Working data »
Lemma rhs_swap n rhs B sigma sigma' a a' b b' k p i : (k <= p < n)%nat -> (i < n)%nat ->
  rows_swapped kind n k p a a' -> rows_moved kind n rhs k p b b' ->
  (forall i, nth i sigma' 0%nat = nth (if decide (i = k) then p else if decide (i = p) then k else i) sigma 0%nat) ->
  (forall i, (i < n)%nat -> rhs_ok n rhs B sigma a b k i) -> rhs_ok n rhs B sigma' a' b' k i.
Proof.
  intros Hkp Hi Hsa Hsb Hsig Hok c Hc. set (i' := if decide (i = k) then p else if decide (i = p) then k else i).
  assert (i' < n)%nat as Hi' by (unfold i'; repeat case_decide; lia).
  assert (Nat.min i k = Nat.min i' k) as Em by (unfold i'; repeat case_decide; lia).
  rewrite Hsig. fold i'. rewrite (rhs_cong n rhs a a' b b' k k i' i c), Em; [by apply Hok|lia|by apply Hsb|].
  intros t Ht. split; [by apply Hsa; lia|]. rewrite Hsb by lia. by rewrite !decide_False by lia.
Qed.

(** Row [i] before and after its elimination by row [k], up to column [hi]. *)
Definition eliminated n k i (factor : Z) a a' (hi : nat) : Prop :=
  length a' = (n * n)%nat /\ Forall is_i64 a' /\ at_index n a' i k = factor /\
  (forall j, (k < j < hi)%nat -> 2 * Z.abs (at_index n a' i j * LINEARS_FIXED_ONE -
     (at_index n a i j * LINEARS_FIXED_ONE - factor * at_index n a k j)) <= LINEARS_FIXED_ONE) /\
  (forall r j, (r < n)%nat -> (j < n)%nat -> r <> i \/ (j < k \/ hi <= j)%nat -> at_index n a' r j = at_index n a r j).

Lemma eliminate_row n k i factor a : (k < i < n)%nat -> length a = (n * n)%nat -> Forall is_i64 a -> is_i64 factor ->
  wp (for_fc (k + 1) (n - (k + 1)) (fun j a =>
        v ← D_SUB_PRODUCT (at_index n a i j) factor (at_index n a k j);
        mret (set_index n i j v a)) (set_index n i k factor a))
     (fun a' => eliminated n k i factor a a' n).
Proof.
  intros Hki Hl Ha Hf. replace (fun a' => eliminated n k i factor a a' n)
    with (fun a' => eliminated n k i factor a a' (k + 1 + (n - (k + 1)))) by (by replace (k + 1 + (n - (k + 1)))%nat with n by lia).
  apply (wp_for_fc (fun c a' => eliminated n k i factor a a' c)); [cbn; solve_sticky| |].
  - intros c b Hc (Hlb & Hb & Hk & Hdone & Hsame). apply wp_bind; [|cbn; solve_sticky].
    eapply wp_mono; [apply fixed_sub_product_wp; try apply at_range; done|]. intros v [Hv He]. apply wp_ret.
    pose proof (cell_lt n n i c ltac:(lia) ltac:(lia)) as Hix.
    split; [by rewrite length_set|]. split; [by apply set_range|].
    split; [rewrite at_set by lia; by rewrite decide_False by lia|]. split.
    + intros j Hj. rewrite at_set by lia. case_decide as E; [|apply Hdone; lia].
      destruct E as [_ <-]. rewrite !Hsame in He by lia. done.
    + intros r j Hr Hj Hrj. rewrite at_set by lia. rewrite decide_False by lia. apply Hsame; lia.
  - pose proof (cell_lt n n i k ltac:(lia) ltac:(lia)) as Hix.
    split; [by rewrite length_set|]. split; [by apply set_range|].
    split; [rewrite at_set by lia; by rewrite decide_True|]. split; [lia|].
    intros r j Hr Hj Hrj. rewrite at_set by lia. by rewrite decide_False by lia.
Qed.
(* ===== verification/LdltQ.v ===== *)
(** * LDLT in the fixed formats: the pivots and the invariant of the elimination

    The pivot thresholds, the 2-by-2 block arithmetic and the loops of decomp_ldlt.inc
    in exact integers; what the array means after some columns: the two factors found,
    the active square, the row order, and a backward error that symmetric interchanges
    and both kinds of step preserve. *)
From S2P Require Import Prelude MachineInt Status Wide Numeric Memory Float Matrix FcMonad Cordic FcFloat FcVariants Decomp DecompQ LuQ Ldlt DecompSpec.

(** ** The arithmetic of a 2-by-2 pivot *)

Section Residual.
Local Open Scope Z_scope.

(** Divided by its off-diagonal [b], a 2-by-2 pivot has entries of at most 0.65, so its
    determinant stays below -0.57. *)
Lemma block_delta_bound a c delta : 100 * Z.abs a <= 65 * LINEARS_FIXED_ONE -> 100 * Z.abs c <= 65 * LINEARS_FIXED_ONE ->
  2 * Z.abs (- delta * LINEARS_FIXED_ONE - (LINEARS_FIXED_ONE * LINEARS_FIXED_ONE - a * c)) <= LINEARS_FIXED_ONE ->
  57 * LINEARS_FIXED_ONE <= 100 * Z.abs delta.
Proof.
  unfold LINEARS_FIXED_ONE. intros Ha Hc Hd. assert (Z.abs (a * c) <= 1395864371 * 1395864371) by (rewrite Z.abs_mul; nia). lia.
Qed.

Lemma block_multiplier_bound c x y delta first l : 100 * Z.abs c <= 65 * LINEARS_FIXED_ONE ->
  Z.abs x <= LINEARS_FIXED_ONE -> Z.abs y <= LINEARS_FIXED_ONE -> 57 * LINEARS_FIXED_ONE <= 100 * Z.abs delta ->
  2 * Z.abs (- first * LINEARS_FIXED_ONE - (y * LINEARS_FIXED_ONE - c * x)) <= LINEARS_FIXED_ONE ->
  2 * Z.abs (l * delta - first * LINEARS_FIXED_ONE) <= Z.abs delta -> Z.abs l <= 3 * LINEARS_FIXED_ONE.
Proof.
  unfold LINEARS_FIXED_ONE. intros Hc Hx Hy Hd Hf Hl. assert (Z.abs (c * x) <= 1395864371 * 2147483648) by (rewrite Z.abs_mul; nia).
  assert (Z.abs (first * 2147483648) <= 3543348020 * 2147483648) by lia.
  assert (Z.abs (l * delta) <= 3543348020 * 2147483648 + Z.abs delta) as Hld by lia. rewrite Z.abs_mul in Hld.
  destruct (Z.le_gt_cases (Z.abs l) 6442450944) as [|Hgt]; [done|]. set (al := Z.abs l) in *. set (ad := Z.abs delta) in *.
  assert (6442450944 * ad <= (al - 1) * ad) by (apply Z.mul_le_mono_nonneg_r; lia). lia.
Qed.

How to complete this task » Give back the listing exactly, please, from its first line to the line containing "length a' = (n", inclusive, and nothing past that line.

Expected output »
Lemma rhs_swap n rhs B sigma sigma' a a' b b' k p i : (k <= p < n)%nat -> (i < n)%nat ->
  rows_swapped kind n k p a a' -> rows_moved kind n rhs k p b b' ->
  (forall i, nth i sigma' 0%nat = nth (if decide (i = k) then p else if decide (i = p) then k else i) sigma 0%nat) ->
  (forall i, (i < n)%nat -> rhs_ok n rhs B sigma a b k i) -> rhs_ok n rhs B sigma' a' b' k i.
Proof.
  intros Hkp Hi Hsa Hsb Hsig Hok c Hc. set (i' := if decide (i = k) then p else if decide (i = p) then k else i).
  assert (i' < n)%nat as Hi' by (unfold i'; repeat case_decide; lia).
  assert (Nat.min i k = Nat.min i' k) as Em by (unfold i'; repeat case_decide; lia).
  rewrite Hsig. fold i'. rewrite (rhs_cong n rhs a a' b b' k k i' i c), Em; [by apply Hok|lia|by apply Hsb|].
  intros t Ht. split; [by apply Hsa; lia|]. rewrite Hsb by lia. by rewrite !decide_False by lia.
Qed.

(** Row [i] before and after its elimination by row [k], up to column [hi]. *)
Definition eliminated n k i (factor : Z) a a' (hi : nat) : Prop :=
  length a' = (n * n)%nat /\ Forall is_i64 a' /\ at_index n a' i k = factor /\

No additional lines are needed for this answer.